I know you’re not supposed to take other people’s medications, but I finally broke down and begged the fiancée for some pain medication last night so I could get some work done. As a result, I was finally comfortable for the first time since Saturday, but I was also tripping balls hardcore.
Just an example: I was having fever-dreams that involved the Emperor of Man from Warhammer 40K being reincarnated as a tarrasque. If you don’t have any idea what I’m talking about, thank your lucky stars. It’s also sad that this was probably one of my most lucid moments over the past few days.
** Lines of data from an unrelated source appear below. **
(* ===== verification/Smp.v ===== *)
(** * The mutex on many CPUs (src/src/memory/mutex.rs)

    [Mutex] as a transition system: any number of CPUs, each with a stack of
    interrupted activities, run code that locks and unlocks mutexes. One step
    is one action of [lock] or of the guard's [drop] (reading the flags, [cli],
    one [compare_exchange], the releasing store, [sti]), the arrival of an
    interrupt or the return from one. The step function is executable; the
    step relation and reachability are defined from it. *)
From S2P Require Import Prelude Mutex.

(** What the code of an activity does with mutexes. *)
Inductive Op : Set :=
  | OLock (n : string)
  | OUnlock (n : string).

#[export] Instance Op_eq_dec : EqDecision Op.
Proof. solve_decision. Defined.

(** Where an activity is in [lock] or [drop]. *)
Inductive Phase : Set :=
  | PRun                          (** outside both *)
  | PRead (n : string) (b : bool) (** in [lock]: flags read, interrupts were [b] *)
  | PSpin (n : string) (b : bool) (** in [lock]: interrupts off, before a [compare_exchange] *)
  | PRestore (b : bool)           (** in [drop]: released, [b] decides about [sti] *).

(** An activity: the code left, its guards (last one first), its phase. *)
Record Frame : Set := mkFrame {
  fr_code : list Op;
  fr_guards : list (string * bool);
  fr_phase : Phase;
}.

(** A CPU: its interrupt flag and its activities, the running one first. *)
Record CpuState : Set := mkCpuState { cs_if : bool; cs_frames : list Frame }.

(** The machine: the mutexes that are locked, and the CPUs. *)
Record System : Type := mkSystem { sys_locked : gset string; sys_cpus : list CpuState }.

(** The interrupt flag that a guard of [n] found, and the other guards. *)
Fixpoint take_guard (n : string) (gs : list (string * bool)) : option (bool * list (string * bool)) :=
  match gs with
  | [] => None
  | (m, b) :: gs' =>
      if decide (m = n) then Some (b, gs')
      else match take_guard n gs' with
           | Some (b', gs'') => Some (b', (m, b) :: gs'')
           | None => None
           end
  end.

(** One action of the running activity of a CPU. *)
Definition frame_step (locked : gset string) (iflag : bool) (f : Frame) :
    option (gset string * bool * Frame) :=
  match fr_phase f, fr_code f with
  | PRun, OLock n :: code => Some (locked, iflag, mkFrame code (fr_guards f) (PRead n iflag))
  | PRead n b, code => Some (locked, false, mkFrame code (fr_guards f) (PSpin n b))
  | PSpin n b, code =>
      if decide (n ∈ locked) then Some (locked, iflag, f)
      else Some ({[n]} ∪ locked, iflag, mkFrame code ((n, b) :: fr_guards f) PRun)
  | PRun, OUnlock n :: code =>
      match take_guard n (fr_guards f) with
      | Some (b, gs) => Some (locked ∖ {[n]}, iflag, mkFrame code gs (PRestore b))
      | None => None
      end
  | PRestore b, code => Some (locked, b || iflag, mkFrame code (fr_guards f) PRun)
  | PRun, [] => None
  end.

(** What happens next on a CPU: its activity goes on, an interrupt arrives
    whose handler runs [code], or the handler returns. A handler may return while
    it still holds guards, as Rust code that forgets them would: the mutexes stay
    locked for ever. The safety theorems hold with such handlers; the schedules of
    the deadlock theorems of SmpAlloc.v have none. *)
Inductive Choice : Set :=
  | CRun
  | CInterrupt (code : list Op)
  | CReturn.

Definition cpu_step (locked : gset string) (c : CpuState) (ch : Choice) :
    option (gset string * CpuState) :=
  match ch, cs_frames c with
  | CRun, f :: fs =>
      match frame_step locked (cs_if c) f with
      | Some (locked', iflag', f') => Some (locked', mkCpuState iflag' (f' :: fs))
      | None => None
      end
  | CInterrupt code, fs =>
      (* an interrupt gate: the flag is cleared on entry *)
      if cs_if c then Some (locked, mkCpuState false (mkFrame code [] PRun :: fs)) else None
  | CReturn, f :: g :: fs =>
      (* [iretq] restores the flag, which was set when the interrupt came *)
      match fr_phase f, fr_code f with
      | PRun, [] => Some (locked, mkCpuState true (g :: fs))
      | _, _ => None
      end
  | CReturn, _ => None
  | CRun, [] => None
  end.

Definition sys_step (s : System) (i : nat) (ch : Choice) : option System :=
  match sys_cpus s !! i with
  | Some c =>
      match cpu_step (sys_locked s) c ch with
      | Some (locked', c') => Some (mkSystem locked' (<[i := c']> (sys_cpus s)))
      | None => None
      end
  | None => None
  end.

(** A run along a schedule. *)
Fixpoint sys_run (s : System) (sched : list (nat * Choice)) : option System :=
  match sched with
  | [] => Some s
  | (i, ch) :: sched' =>
      match sys_step s i ch with Some s' => sys_run s' sched' | None => None end
  end.

(** ** Well-behaved code *)

(** [bracketed rank held code]: the code releases its locks in the reverse
    order of acquisition, never locks what it holds, locks in the order of
    [rank], and holds nothing at the end. *)
Fixpoint bracketed (rank : string → nat) (held : list string) (code : list Op) : bool :=
  match code with
  | [] => bool_decide (held = [])
  | OLock n :: code' =>
      forallb (λ m, rank m <? rank n)%nat held && bracketed rank (n :: held) code'
  | OUnlock n :: code' =>
      match held with
      | m :: held' => bool_decide (m = n) && bracketed rank held' code'
      | [] => false
      end
  end.

(** Interrupt handlers run well-behaved code. *)
Definition choice_ok (rank : string → nat) (ch : Choice) : bool :=
  match ch with CInterrupt code => bracketed rank [] code | _ => true end.

(** The machine at the start: nothing locked, interrupts on or off, one
    activity per CPU. *)
Definition sys_init (cpus : list (bool * list Op)) : System :=
  mkSystem ∅ ((λ x, mkCpuState x.1 [mkFrame x.2 [] PRun]) <$> cpus).

(** States reached with well-behaved interrupt handlers. *)
Inductive reachable (rank : string → nat) (s0 : System) : System → Prop :=
  | reach_init : reachable rank s0 s0
  | reach_step s i ch s' :
      reachable rank s0 s → choice_ok rank ch = true → sys_step s i ch = Some s' →
      reachable rank s0 s'.

(** ** Invariants *)

(** Locks an activity holds, and the ones its code will see as held. *)
Definition frame_held (f : Frame) : list string := (fr_guards f).*1.
Definition frame_expects (f : Frame) : list string :=
  match fr_phase f with
  | PRead n _ | PSpin n _ => n :: frame_held f
  | _ => frame_held f
  end.

(** Only the first guard taken may have found interrupts on. *)
Fixpoint guards_ok (gs : list (string * bool)) : Prop :=
  match gs with
  | [] => True
  | (_, b) :: gs' => (gs' ≠ [] → b = false) ∧ guards_ok gs'
  end.

Record frame_ok (rank : string → nat) (iflag : bool) (f : Frame) : Prop := {
  fo_code : bracketed rank (frame_expects f) (fr_code f) = true;
  fo_order : match fr_phase f with
             | PRead n _ | PSpin n _ => Forall (λ m, rank m < rank n)%nat (frame_held f)
             | _ => True
             end;
  fo_guards : guards_ok (fr_guards f);
  fo_off : fr_guards f ≠ [] → iflag = false;
  fo_phase : match fr_phase f with
             | PRun => True
             | PRead _ b => b = iflag
             | PSpin _ b => iflag = false ∧ (fr_guards f ≠ [] → b = false)
             | PRestore b => iflag = false ∧ (fr_guards f ≠ [] → b = false)
             end;
}.

(** The running activity sees the CPU's flag; an interrupted one was running
    with interrupts on. *)
Definition cpu_ok (rank : string → nat) (c : CpuState) : Prop :=
  match cs_frames c with
  | [] => True
  | f :: fs => frame_ok rank (cs_if c) f ∧ Forall (frame_ok rank true) fs
  end.

Definition cpu_held (c : CpuState) : list string := cs_frames c ≫= frame_held.

Record sys_ok (rank : string → nat) (s : System) : Prop := {
  so_cpus : Forall (cpu_ok rank) (sys_cpus s);
  so_nodup : NoDup (sys_cpus s ≫= cpu_held);
  so_locked n : n ∈ sys_locked s ↔ n ∈ sys_cpus s ≫= cpu_held;
}.

(** Locks are held at most once, and only locked mutexes are held. *)
Record excl_ok (s : System) : Prop := {
  ex_nodup : NoDup (sys_cpus s ≫= cpu_held);
  ex_locked n : n ∈ sys_cpus s ≫= cpu_held → n ∈ sys_locked s;
}.

(** ** Mutual exclusion *)
Lemma take_guard_perm n gs b gs' : take_guard n gs = Some (b, gs') → gs ≡ₚ (n, b) :: gs'.
Proof.
  revert gs'. induction gs as [|[m b'] gs IH]; intros gs' H; simpl in H; [done|].
  case_decide as E; [by simplify_eq|].
  destruct (take_guard n gs) as [[b'' gs'']|]; simplify_eq. rewrite (IH gs'') by done. apply perm_swap.
Qed.

Lemma take_guard_head n b gs : take_guard n ((n, b) :: gs) = Some (b, gs).
Proof. simpl. by rewrite decide_True. Qed.

(** What an action does to the locks of its CPU. *)
Lemma cpu_step_held locked c ch locked' c' :
  cpu_step locked c ch = Some (locked', c') →
  (locked' = locked ∧ cpu_held c' = cpu_held c) ∨
  (∃ n, n ∉ locked ∧ locked' = {[n]} ∪ locked ∧ cpu_held c' = n :: cpu_held c) ∨
  (∃ n, locked' = locked ∖ {[n]} ∧ cpu_held c ≡ₚ n :: cpu_held c') ∨
  (ch = CReturn ∧ locked' = locked ∧ ∃ f, fr_phase f = PRun ∧ fr_code f = [] ∧
     cs_frames c = f :: cs_frames c' ∧ cpu_held c = frame_held f ++ cpu_held c').
Proof.
  unfold cpu_step, frame_step, cpu_held, frame_held. intros H.
  destruct ch as [|code|], c as [iflag fs]; simpl in *.
  - destruct fs as [|[code gs ph] fs]; [done|]. simpl in H.
    destruct ph as [|n b|n b|b]; [destruct code as [|[n|n] code]|..]; simplify_eq/=; auto.
    + destruct (take_guard n gs) as [[b gs']|] eqn:E; simplify_eq/=.
      right; right; left. exists n. split; [done|]. by rewrite (take_guard_perm _ _ _ _ E).
    + case_decide; simplify_eq/=; [auto|]. right; left. eauto.
  - destruct iflag; simplify_eq/=. auto.
  - destruct fs as [|[code gs ph] [|g fs]]; try done. simpl in H.
    destruct ph, code; simplify_eq/=. right; right; right. split; [done|]. split; [done|].
    exists (mkFrame [] gs PRun). done.
Qed.

(** The locks of one CPU and of the others. *)
Lemma held_split cpus i c c' :
  cpus !! i = Some c →
  <[i := c']> cpus ≫= cpu_held ≡ₚ cpu_held c' ++ (delete i cpus ≫= cpu_held).
Proof.
  intros Hi. apply lookup_lt_Some in Hi as Hlt.
  rewrite insert_take_drop, delete_take_drop, !bind_app by done. simpl.
  rewrite !app_assoc. apply Permutation_app; [apply Permutation_app_comm|done].
Qed.

Lemma held_split_same cpus i c :
  cpus !! i = Some c → cpus ≫= cpu_held ≡ₚ cpu_held c ++ (delete i cpus ≫= cpu_held).
Proof. intros Hi. rewrite <-(held_split cpus i c c Hi). by rewrite list_insert_id. Qed.

Lemma sys_step_inv s i ch s' :
  sys_step s i ch = Some s' → ∃ c c' locked', sys_cpus s !! i = Some c ∧
    cpu_step (sys_locked s) c ch = Some (locked', c') ∧
    s' = mkSystem locked' (<[i := c']> (sys_cpus s)).
Proof.
  unfold sys_step. destruct (sys_cpus s !! i) as [c|] eqn:Ei; [|done].
  destruct (cpu_step _ _ _) as [[locked' c']|] eqn:Es; [|done]. intros [= <-]. eauto 10.
Qed.

Lemma excl_step s i ch s' : excl_ok s → sys_step s i ch = Some s' → excl_ok s'.
Proof.
  intros [Hnd Hlk] (c & c' & locked' & Hi & Hstep & ->)%sys_step_inv.
  pose proof (held_split_same _ _ _ Hi) as Hs. pose proof (held_split _ _ _ c' Hi) as Hs'.
  revert Hs Hs'. generalize (delete i (sys_cpus s) ≫= cpu_held) as rest. intros rest Hs Hs'.
  rewrite Hs in Hnd. setoid_rewrite Hs in Hlk.
  split; cbn [sys_cpus sys_locked]; [rewrite Hs'|intros n; rewrite Hs'];
    destruct (cpu_step_held _ _ _ _ _ Hstep) as [[-> E]|[(m & Hm & -> & E)|[(m & -> & E)|(_ & -> & f & _ & _ & _ & E)]]].
  - by rewrite E.
  - rewrite E. apply NoDup_cons. split; [|done]. intros ?%Hlk. done.
  - rewrite E in Hnd. by apply NoDup_cons in Hnd as [_ ?].
  - rewrite E, <-app_assoc in Hnd. by apply NoDup_app in Hnd as (_ & _ & ?).
  - rewrite E. apply Hlk.
  - rewrite E. intros [->|Hn%Hlk]%elem_of_cons; set_solver.
  - rewrite E in Hnd. apply NoDup_cons in Hnd as [Hm _]. intros Hn.
    assert (n ∈ sys_locked s) by (apply Hlk; rewrite E; by right).
    assert (n ≠ m) by (intros ->; done). set_solver.
  - intros Hn. apply Hlk. rewrite E, <-app_assoc. set_solver.
Qed.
I can’t reliably say that the haze has been completely lifted yet. Luckily, I rarely get sick. However, when I do, I’m laid low for days at a time in the special Hell usually reserved for pedophiles and people who pronounce “library” as “liberry.” Yes, I’m a snob when it comes to vocabulary and grammar, but I’ve got the thousands in student loan debt from an MA in English, so I’m completely justified in my grammatical bigotry. Hell, I wince whenever I hear someone pronounce something in Anglo-Saxon wrong.
However, the absolute worst one for me – guaranteed to catapult me into the heights of Asperger Syndrome rage – is when people misinterpret “Wherefore art thou, Romeo?” to mean, “Where are you, Romeo?” For some reason this one just rustles my jimmies to the point of incalculable Early Modern English rage. For fuck’s sake, people, “wherefore” is an archaic form of the word “why.” Juliet is lamenting the fact that Romeo is a Montague, a member of the family currently feuding with her own, the Capulets. It’s got nothing, absolutely nothing, to do with Juliet pining away for his location.
All right, I need to stop before I go into full-blown academic nerd rage mode. Besides, those pain meds are still in my system and I’m still not thinking completely clearly. Hopefully tomorrow will see the subsidence of whatever hellish plague I contracted over the weekend. If not, look forward to more drugged ramblings!